Williamson Tea Kenya Limited v Maragaret Achib [2018] KEHC 3274 (KLR) | Stay Of Execution | Esheria

Williamson Tea Kenya Limited v Maragaret Achib [2018] KEHC 3274 (KLR)

Full Case Text

REPUBLIC OF KENYA

IN THE HIGH COURT OF KENYA AT KERICHO

MISC CIVIL APPLICATION NO. 37 OF 2017

WILLIAMSON TEA KENYA LIMITED ......................... APPLICANT

VERSUS

MARAGARET ACHIB ............................................... RESPONDENT

RULING

1. The parties to this application were the defendant and plaintiff respectively in Kericho CMCC No. 306 of 2016. The plaintiff alleged in her claim that she was an employee of the defendant and that on 17th August 2015, while in the course of her duties, she sustained injuries as a result of a snake bite on her leg.

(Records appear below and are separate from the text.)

(** [_winsize2rasterargs].  Unpacking [None] raises TypeError, and a zero
    height raises ZeroDivisionError. *)
Definition _winsize2rasterargs (window_size : item) (aspect : num) : outcome image_size :=
  match window_size with
  | None => Raised TypeError
  | Some (width, height) =>
      if height =? 0 then Raised ZeroDivisionError
      else
        let window_aspect := fdiv (of_int width) (of_int height) in
        if fge window_aspect aspect then Normal (None, Some height)
        else Normal (Some width, None)
  end.

(** Modelled from the spec: [pdf2image.convert_from_path], the external batch
    decoder the worker calls ([decode_page(path, page_index_range,
    target_size)], images in request order).  As in pdf2image, [first_page]
    below 1 is read as 1, [last_page] past the end as the last page, and an
    empty range gives no image. *)
Definition convert_from_path (doc : document) (size : image_size)
    (first_page last_page : Z) : list Image :=
  map (fun p => Page p size)
      (page_range (Z.max first_page 1) (Z.min last_page (doc_pages doc))).

(** The worker's local variables. *)
Record worker : Type := {
  page : Z;
  images : list (option Image);
  window_size : item;
  image_size_of : image_size;
}.

Definition CHUNK : Z := 32.

(** One call of [callback(images2)].  [pub_window_size] is the worker's
    [window_size] at the call; the callback does not receive it, it is
    recorded to state properties of the run. *)
Record published : Type := { pub_images : list (option Image); pub_window_size : item }.

(** Lines 40-44: the locals before the main loop; [first] is what the
    blocking [size_queue.get()] returned. *)
Definition start (pagelimit : Z) (doc : document) (first : item) : outcome worker :=
  let page := 1 in
  let images := replicate (Z.to_nat pagelimit) None in
  let window_size := first in
  image_size ← _winsize2rasterargs window_size (doc_aspect doc);
  Normal {| page := page; images := images; window_size := window_size;
            image_size_of := image_size |}.

(** Lines 50-58: the inner [while True] around [size_queue.get(timeout=0.1)].
    [items] are the items the queue hands out before a [get] times out with
    [queue.Empty]. *)
Fixpoint drain (aspect : num) (items : list item) (self : worker) : outcome worker :=
  match items with
  | [] => Normal self
  | window_size :: rest =>
      match window_size with
      | None => Returned
      | Some _ =>
          image_size ← _winsize2rasterargs window_size aspect;
          drain aspect rest
            {| page := 1; images := images self; window_size := window_size;
               image_size_of := image_size |}
      end
  end.

(** Lines 78-80: [for i, img in enumerate(chunk)]. *)
Fixpoint store_chunk (chunk : list Image) (self : worker) : outcome worker :=
  match chunk with
  | [] => Normal self
  | img :: rest =>
      match setitem (images self) (page self - 1) (Some img) with
      | None => Raised IndexError
      | Some images' =>
          store_chunk rest
            {| page := page self + 1; images := images';
               window_size := window_size self; image_size_of := image_size_of self |}
      end
  end.

(** Lines 46-80: one pass of the main loop: the callbacks it makes and how
    it ends. *)
Definition iteration (pagelimit : Z) (doc : document) (items : list item) (self : worker)
  : list published * outcome worker :=
  match drain (doc_aspect doc) items self with
  | Normal self =>
      if page self =? pagelimit + 1 then
        match getitem (images self) (-1) with
        | None => ([], Raised IndexError)
        | Some (Some _) =>
            let images2 := images self in
            ([ {| pub_images := images2; pub_window_size := window_size self |} ],
             Normal {| page := page self; images := replicate (Z.to_nat pagelimit) None;
                       window_size := window_size self;
                       image_size_of := image_size_of self |})
        | Some None => ([], Normal self)
        end
      else
        let chunk := convert_from_path doc (image_size_of self)
                       (page self) (page self + CHUNK - 1) in
        ([], store_chunk chunk self)
  | Returned => ([], Returned)
  | Raised e => ([], Raised e)
  end.

(** The main loop over a schedule: the [k]-th entry lists the items the
    [k]-th drain receives.  [Normal] means the worker is still looping when
    the schedule ends. *)
Fixpoint loop (pagelimit : Z) (doc : document) (schedule : list (list item)) (self : worker)
  : list published * outcome worker :=
  match schedule with
  | [] => ([], Normal self)
  | items :: rest =>
      match iteration pagelimit doc items self with
      | (calls, Normal self') =>
          let '(calls', final) := loop pagelimit doc rest self' in
          (calls ++ calls', final)
      | (calls, final) => (calls, final)
      end
  end.

(** [_rasterize_worker(pdfpath, pagelimit, size_queue, callback)]. *)
Definition _rasterize_worker (pagelimit : Z) (doc : document) (first : item)
    (schedule : list (list item)) : list published * outcome worker :=
  match start pagelimit doc first with
  | Normal self => loop pagelimit doc schedule self
  | Returned => ([], Returned)
  | Raised e => ([], Raised e)
  end.

End WithFloat.
End Rasterizer.

(** ** rasterizer.py: [ThreadedRasterizer] *)

Module ThreadedRasterizer.
Import Rasterizer.

(** The fields [get] and [images_done] share under the lock; [None] is
    Python's [None]. *)
Record t : Type := { images : option (list (option Image)); black : option Image }.

(** [ThreadedRasterizer.__init__], the two fields. *)
Definition init : t := {| images := None; black := None |}.

(** [ThreadedRasterizer.images_done]: the state left behind and the
    exception raised, if any.  [images[0]] raises IndexError on an empty
    list, and [None.point] raises AttributeError. *)
Definition images_done (images2 : list (option Image)) (self : t) : t * option exn :=
  let self := {| images := Some images2; black := black self |} in
  let lut := replicate (256 * 3) 0 in
  match getitem images2 0 with
  | None => (self, Some IndexError)
  | Some None => (self, Some AttributeError)
  | Some (Some first) =>
      ({| images := images self; black := Some (Point lut first) |}, None)
  end.

(** [ThreadedRasterizer.get]; the result [None] is Python's [None]. *)
Definition get (index : Z) (self : t) : option Image :=
  match images self with
  | None => None
  | Some imgs =>
      if (0 <=? index) && (index <? Z.of_nat (length imgs)) then
        mjoin (getitem imgs index)
      else black self
  end.

(** [ThreadedRasterizer.push_resize]: [self.queue.put((width, height))], on
    the queue's content, oldest item first. *)
Definition push_resize (width height : Z) (queue : list item) : list item :=
  queue ++ [Some (width, height)].

(** [ThreadedRasterizer.shutdown], its [put]: the stop sentinel goes behind
    what is queued.  The [join] that follows ends when the worker does. *)
Definition shutdown (queue : list item) : list item := queue ++ [None].

End ThreadedRasterizer.

(** ** pdfpc.py: [bestmode] and the first [rasterize_worker] *)

Module Pdfpc.
Import Rasterizer.

(** A display mode, by the fields [bestmode] reads. *)
Record mode : Type := { mode_width : Z; mode_height : Z }.

(** Python's [max(iterable, key=...)] after its first element: a later
    element replaces the best one only when its key is strictly greater. *)
Fixpoint max_by {A : Type} (key : A -> Z) (best : A) (rest : list A) : A :=
  match rest with
  | [] => best
  | x :: rest => max_by key (if key best <? key x then x else best) rest
  end.

(** [bestmode(screen)], on the list [screen.get_modes()] returns; [None] is
    the ValueError [max] raises on an empty list. *)
Definition bestmode (modes : list mode) : option mode :=
  match modes with
  | [] => None
  | m :: rest => Some (max_by mode_height m rest)
  end.

(** What can end [rasterize_worker]: an exception of the Python values
    above, or the failure of its [assert]. *)
Inductive error : Set := Raise (e : exn) | AssertionError.

(** [rasterize_worker] has no [return]: it is running, or it has failed. *)
Inductive result (A : Type) : Type :=
  | Running (a : A)
  | Failed (e : error).
Arguments Running {A} a.
Arguments Failed {A} e.

Section WithFloat.
Context {F : PyFloat}.

(** [winsize2rasterargs]: the same body as [rasterizer._winsize2rasterargs]. *)
Definition winsize2rasterargs (window_size : item) (aspect : num) : result image_size :=
  match window_size with
  | None => Failed (Raise TypeError)
  | Some (width, height) =>
      if height =? 0 then Failed (Raise ZeroDivisionError)
      else
        let window_aspect := fdiv (of_int width) (of_int height) in
        if fge window_aspect aspect then Running (None, Some height)
        else Running (Some width, None)
  end.

(** Lines 132-135: the locals before the main loop. *)
Definition start (pagelimit : Z) (doc : document) (first : item) : result worker :=
  match winsize2rasterargs first (doc_aspect doc) with
  | Running image_size =>
      Running {| page := 1; images := replicate (Z.to_nat pagelimit) None;
                 window_size := first; image_size_of := image_size |}
  | Failed e => Failed e
  end.

(** Lines 137-141: [while not size_queue.empty()]; every item is taken as a
    size, there is no stop sentinel. *)
Fixpoint drain (aspect : num) (items : list item) (self : worker) : result worker :=
  match items with
  | [] => Running self
  | window_size :: rest =>
      match winsize2rasterargs window_size aspect with
      | Running image_size =>
          drain aspect rest
            {| page := 1; images := images self; window_size := window_size;
               image_size_of := image_size |}
      | Failed e => Failed e
      end
  end.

She alleged negligence on the part of the defendant as well as breach of statutory duty under common law and contract and claimed damages for the injuries sustained as a result of such negligence and breach of duty.

2. From the record of proceedings before the trial court, it would appear that the defendant, the present applicant, was not in court when the suit came up for hearing on 20th June 2017. It also appears from the record that the court, satisfied that there was evidence of service, permitted the plaintiff to proceed ex parte. Counsel for the plaintiff, Mr. Mbeche, prayed that the defendant’s case be deemed as closed as the defendant was absent. The court therefore proceeded to close the defendant’s case and to give a date to confirm the filing of submissions. Thereafter, by its judgment dated 25th July 2017, the court entered judgment for the plaintiff for Kshs 80,000 in general damages and special damages of Kshs 6,500. She was also awarded the costs of the suit, and interest,

3. It is this judgment that has precipitated the present application, which is brought by way of Notice of Motion dated 12th September 2017 and filed under certificate of urgency. In the said application, the applicant seeks the following orders:

(a)That this application be certified as urgent and service of the same be dispensed with in the first instance.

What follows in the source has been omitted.